**Work to complete:** Wherever "root" turns up in the entries, copy out the line that holds it.

[Start of Attachment]

Record tally := Tally { ta_seen : gset bytes; ta_amount : Z; ta_count : Z }.
Definition no_tally : tally := Tally ∅ 0 0.
Definition annotate (tip : option Z) (cap limit : Z) (ta : tally) (p : position) : status * tally :=
  match tip with
  | None => (unknown_depth, ta)
  | Some tip =>
      if depth tip (p_height p) <? PMINT_CONFIRMATION_DEPTH then (pending, ta) else
      if bool_decide (p_txid p ∈ ta_seen ta) then (duplicate, ta) else
      let seen := {[ p_txid p ]} ∪ ta_seen ta in
      let wouldBe := ta_amount ta + limit in
      if wouldBe >? cap then (cap_overflow, Tally seen (ta_amount ta) (ta_count ta))
      else (credited, Tally seen wouldBe (ta_count ta + 1))
  end.
Fixpoint annotate_all (tip : option Z) (cap limit : Z) (ta : tally) (ps : list position) : list (position * status) * tally :=
  match ps with
  | [] => ([], ta)
  | p :: ps =>
      let '(s, ta) := annotate tip cap limit ta p in
      let '(l, ta) := annotate_all tip cap limit ta ps in ((p, s) :: l, ta)
  end.

(** The keys of the canonical heights, page by page, and whether some are left out. *)
Fixpoint canonical_walk (guard : nat) (pages : list (list position)) (acc : list position) : list position * bool :=
  match guard, pages with
  | O, _ => (acc, true)
  | S _, [] => (acc, false)
  | S guard, pg :: pages =>
      let acc := acc ++ filter (λ p, is_orphan p = false) pg in
      match pages with
      | [] => (acc, false)
      | _ => if (5000 <=? length acc)%nat then (acc, true) else canonical_walk guard pages acc
      end
  end.

Record canonical_pmints := CanonicalPmints {
  events : list (position * status); cp_count : Z; cp_amount : Z; canonical_truncated : bool }.
Definition loadCanonicalPmints (pages : list (list position)) (tip : option Z) (cap limit : Z) : canonical_pmints :=
  let '(canonical, truncated) := canonical_walk 60 pages [] in
  let '(l, ta) := annotate_all tip cap limit no_tally canonical in
  CanonicalPmints l (ta_count ta) (ta_amount ta) truncated.

(** A walk over the pages of keys: [step] says whether to stop early; so does the guard.
    The flag of the result: the walk is cut short. *)
Section walks.
Context {S : Type} (step : position → S → S * bool).
Fixpoint walk_page (ps : list position) (s : S) : S * bool :=
  match ps with
  | [] => (s, false)
  | p :: ps => match step p s with (s, true) => (s, true) | (s, false) => walk_page ps s end
  end.
Fixpoint walk_pages (guard : nat) (pages : list (list position)) (s : S) : S * bool :=
  match guard, pages with
  | O, _ => (s, true)
  | _, [] => (s, false)
  | Datatypes.S guard, pg :: pages =>
      match walk_page pg s with
      | (s, true) => (s, true)
      | (s, false) => match pages with [] => (s, false) | _ => walk_pages guard pages s end
      end
  end.
End walks.
Lemma launches_laws (validate : outpoint → V bool) (rest : Service) `{!ValidateLaws launched validate} :
  @ServiceLaws _ _ _ rest launched → @ServiceLaws _ _ _ (with_launches validate rest) launched.
Proof.
  intros Hrest key tx e Hf He. unfold service, with_launches. destruct (_ =? T_PMINT).
  { apply pmint_sound. by eapply creditable_mint. }
  destruct (_ =? T_DROP).
  { unfold drop_handler. destruct (negb (vout key =? 0)) eqn:Hv; [apply keeps_refuses, refuse_refuses|]. apply negb_false_iff, Z.eqb_eq in Hv.
    destruct (CDrop.decodeCDropPayload (env_payload e)) as [[|a c id sig bl]| | |] eqn:Hd; cbn [decoded]; try (apply keeps_refuses, refuse_refuses).
    apply quiet_true_keeps; [by apply reclaim_quiet|]. intros s s' Hs E.
    destruct (reclaim_true launched validate fetch_vout key tx e a c id sig s s' Hs E) as (m & dropTx & d & s1 & Hshown & Hs1 & -> & Hval).
    apply (keeps_set_true launched key s1 Hs1). intros Hb. apply valid_service.
    eapply creditable_reclaim; [exact Hf|exact He|exact Hv|exact Hd|exact Hshown|by apply Hval]. }
  destruct (_ =? T_DCLAIM); [|by apply Hrest].
  apply quiet_true_keeps; [by apply dclaim_quiet|]. intros s s' Hs E.
  destruct (dclaim_true launched validate fetch_vout key tx (env_payload e) s s' Hs E) as (c & dropTx & d & s1 & Hshown & Hs1 & -> & Hval).
  apply (keeps_set_true launched key s1 Hs1). intros Hb. apply valid_service.
  eapply creditable_claim; [exact Hf|exact He|exact Hshown|by apply Hval].
Qed.

Lemma grows_signed dropTx env id asset cap sig : grows (reclaim_signed dropTx env id asset cap sig).
Proof. unfold reclaim_signed. grow. Qed.
Hint Resolve fundingFailure_grows grows_signed : grows.
Lemma launches_grow (validate : outpoint → V bool) (rest : Service) `{!ValidateLaws launched validate} key tx e :
  (∀ key tx e, grows (rest key tx e)) → grows (with_launches validate rest key tx e).
Proof.
  intros Hr. unfold with_launches, pmint_handler, pending_mint, drop_handler, reclaim_handler, dclaim_handler. grow.
  all: by apply (fundingFailure_grows launched).
Qed.

Context (rest : Service) `{!ServiceLaws (SV := rest) launched}.
Hypothesis rest_grows : ∀ key tx e, grows (rest key tx e).
(** a validator over a sound service that only queues may validate the funding notes *)
Lemma validate_over_laws sv fuel :
  @ServiceLaws _ _ _ sv launched → (∀ key tx e, grows (sv key tx e)) → ValidateLaws launched (validate_over sv fuel).
Proof.
  intros Hsv Hg. split.
  - intros k s. unfold validate_over. destruct (validateOutpoint fuel k s) as [[r s']|] eqn:E; [|done].
    by eapply (validateOutpoint_grows (SV := sv)).
  - intros k s Hv Hs. unfold validate_over. destruct (validateOutpoint fuel k s) as [[r s']|] eqn:E; [|by split].
    by apply (validateOutpoint_sound (SV := sv) launched fuel k s r s').
Qed.
Lemma depth_laws : ValidateLaws launched (λ k, lift (Throw "depth")).
Proof. split; [intros k; apply grows_lift|by intros]. Qed.
Lemma launch_services_laws n fuel :
  @ServiceLaws _ _ _ (launch_services n fuel rest) launched ∧ ∀ key tx e, grows (launch_services n fuel rest key tx e).
Proof.
  pose proof depth_laws. induction n as [|n [IHl IHg]]; cbn [launch_services].
  - split; [by apply launches_laws|]. intros. by apply launches_grow.
  - pose proof (validate_over_laws (launch_services n fuel rest) fuel IHl IHg). split; [by apply launches_laws|]. intros. by apply launches_grow.
Qed.
Lemma launches_sound n fuel root s r s' :
  0 <= vout root → sound launched s → validateOutpoint (SV := launch_services n fuel rest) fuel root s = Some (r, s') →
  sound launched s' ∧ (r = Ok true → batch_ok s' → valid launched root).
Proof.
  intros Hv Hs E. destruct (launch_services_laws n fuel) as [Hl _].
  exact (validateOutpoint_sound (SV := launch_services n fuel rest) launched fuel root s r s' Hv Hs E).
Qed.
End services.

[End of Attachment]

**Task answer:**
Lemma launches_sound n fuel root s r s' :
  0 <= vout root → sound launched s → validateOutpoint (SV := launch_services n fuel rest) fuel root s = Some (r, s') →
  sound launched s' ∧ (r = Ok true → batch_ok s' → valid launched root).
  exact (validateOutpoint_sound (SV := launch_services n fuel rest) launched fuel root s r s' Hv Hs E).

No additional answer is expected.